(ACTIVITY) Write out the lines from the top of the material through the line with "assert (Hsmall' : (A", exactly and with nothing added.

(PROVIDED MATERIAL)
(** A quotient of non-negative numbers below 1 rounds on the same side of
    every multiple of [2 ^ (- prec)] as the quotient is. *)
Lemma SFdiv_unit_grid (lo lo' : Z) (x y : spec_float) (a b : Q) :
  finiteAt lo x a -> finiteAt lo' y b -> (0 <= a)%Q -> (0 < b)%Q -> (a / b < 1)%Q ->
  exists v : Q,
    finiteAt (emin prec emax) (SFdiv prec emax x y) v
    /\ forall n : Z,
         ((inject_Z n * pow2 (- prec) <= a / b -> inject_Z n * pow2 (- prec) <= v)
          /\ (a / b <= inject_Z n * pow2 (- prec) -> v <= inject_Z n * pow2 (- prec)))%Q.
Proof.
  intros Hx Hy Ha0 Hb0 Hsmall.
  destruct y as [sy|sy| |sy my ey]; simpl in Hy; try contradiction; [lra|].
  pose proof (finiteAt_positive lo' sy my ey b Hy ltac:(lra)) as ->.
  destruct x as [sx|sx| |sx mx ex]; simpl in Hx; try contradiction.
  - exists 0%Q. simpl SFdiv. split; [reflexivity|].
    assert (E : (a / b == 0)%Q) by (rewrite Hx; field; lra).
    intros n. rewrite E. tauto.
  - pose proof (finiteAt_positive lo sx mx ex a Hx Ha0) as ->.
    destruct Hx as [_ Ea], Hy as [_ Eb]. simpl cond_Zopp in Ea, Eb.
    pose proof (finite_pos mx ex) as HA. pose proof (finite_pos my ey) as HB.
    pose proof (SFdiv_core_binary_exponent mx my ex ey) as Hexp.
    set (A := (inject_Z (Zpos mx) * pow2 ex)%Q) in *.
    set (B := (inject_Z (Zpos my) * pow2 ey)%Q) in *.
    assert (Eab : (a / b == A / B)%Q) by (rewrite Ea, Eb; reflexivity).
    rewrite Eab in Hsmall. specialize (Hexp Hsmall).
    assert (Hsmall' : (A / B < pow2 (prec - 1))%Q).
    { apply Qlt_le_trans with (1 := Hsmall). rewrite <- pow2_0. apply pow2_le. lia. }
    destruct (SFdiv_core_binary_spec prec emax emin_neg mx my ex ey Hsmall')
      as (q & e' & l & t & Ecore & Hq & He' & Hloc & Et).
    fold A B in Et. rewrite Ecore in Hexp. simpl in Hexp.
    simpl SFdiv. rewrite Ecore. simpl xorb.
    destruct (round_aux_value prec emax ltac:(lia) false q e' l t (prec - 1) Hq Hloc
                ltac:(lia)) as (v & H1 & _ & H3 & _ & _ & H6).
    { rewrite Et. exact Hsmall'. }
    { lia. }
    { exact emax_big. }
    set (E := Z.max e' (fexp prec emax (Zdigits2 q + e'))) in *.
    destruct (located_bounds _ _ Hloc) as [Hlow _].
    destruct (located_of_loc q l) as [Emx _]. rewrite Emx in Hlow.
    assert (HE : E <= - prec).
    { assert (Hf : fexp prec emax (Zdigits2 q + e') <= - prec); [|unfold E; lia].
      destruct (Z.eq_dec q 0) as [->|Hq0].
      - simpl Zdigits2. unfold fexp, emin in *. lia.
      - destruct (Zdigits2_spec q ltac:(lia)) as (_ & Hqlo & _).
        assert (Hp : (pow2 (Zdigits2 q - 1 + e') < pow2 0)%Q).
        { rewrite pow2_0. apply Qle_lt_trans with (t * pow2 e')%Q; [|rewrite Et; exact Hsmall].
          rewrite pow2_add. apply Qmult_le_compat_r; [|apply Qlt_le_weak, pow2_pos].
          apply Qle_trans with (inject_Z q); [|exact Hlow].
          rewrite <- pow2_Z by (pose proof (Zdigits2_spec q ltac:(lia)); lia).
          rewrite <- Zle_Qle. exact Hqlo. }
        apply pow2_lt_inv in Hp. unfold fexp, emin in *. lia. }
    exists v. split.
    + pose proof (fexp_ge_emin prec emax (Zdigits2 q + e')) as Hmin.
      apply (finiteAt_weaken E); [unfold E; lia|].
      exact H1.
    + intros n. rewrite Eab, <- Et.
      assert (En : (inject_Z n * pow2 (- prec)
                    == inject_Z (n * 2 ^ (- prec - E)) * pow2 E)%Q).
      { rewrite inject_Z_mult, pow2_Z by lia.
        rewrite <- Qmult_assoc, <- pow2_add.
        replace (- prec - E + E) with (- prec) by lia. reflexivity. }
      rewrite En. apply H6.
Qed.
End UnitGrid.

(EXPECTED ANSWER)
(** A quotient of non-negative numbers below 1 rounds on the same side of
    every multiple of [2 ^ (- prec)] as the quotient is. *)
Lemma SFdiv_unit_grid (lo lo' : Z) (x y : spec_float) (a b : Q) :
  finiteAt lo x a -> finiteAt lo' y b -> (0 <= a)%Q -> (0 < b)%Q -> (a / b < 1)%Q ->
  exists v : Q,
    finiteAt (emin prec emax) (SFdiv prec emax x y) v
    /\ forall n : Z,
         ((inject_Z n * pow2 (- prec) <= a / b -> inject_Z n * pow2 (- prec) <= v)
          /\ (a / b <= inject_Z n * pow2 (- prec) -> v <= inject_Z n * pow2 (- prec)))%Q.
Proof.
  intros Hx Hy Ha0 Hb0 Hsmall.
  destruct y as [sy|sy| |sy my ey]; simpl in Hy; try contradiction; [lra|].
  pose proof (finiteAt_positive lo' sy my ey b Hy ltac:(lra)) as ->.
  destruct x as [sx|sx| |sx mx ex]; simpl in Hx; try contradiction.
  - exists 0%Q. simpl SFdiv. split; [reflexivity|].
    assert (E : (a / b == 0)%Q) by (rewrite Hx; field; lra).
    intros n. rewrite E. tauto.
  - pose proof (finiteAt_positive lo sx mx ex a Hx Ha0) as ->.
    destruct Hx as [_ Ea], Hy as [_ Eb]. simpl cond_Zopp in Ea, Eb.
    pose proof (finite_pos mx ex) as HA. pose proof (finite_pos my ey) as HB.
    pose proof (SFdiv_core_binary_exponent mx my ex ey) as Hexp.
    set (A := (inject_Z (Zpos mx) * pow2 ex)%Q) in *.
    set (B := (inject_Z (Zpos my) * pow2 ey)%Q) in *.
    assert (Eab : (a / b == A / B)%Q) by (rewrite Ea, Eb; reflexivity).
    rewrite Eab in Hsmall. specialize (Hexp Hsmall).
    assert (Hsmall' : (A / B < pow2 (prec - 1))%Q).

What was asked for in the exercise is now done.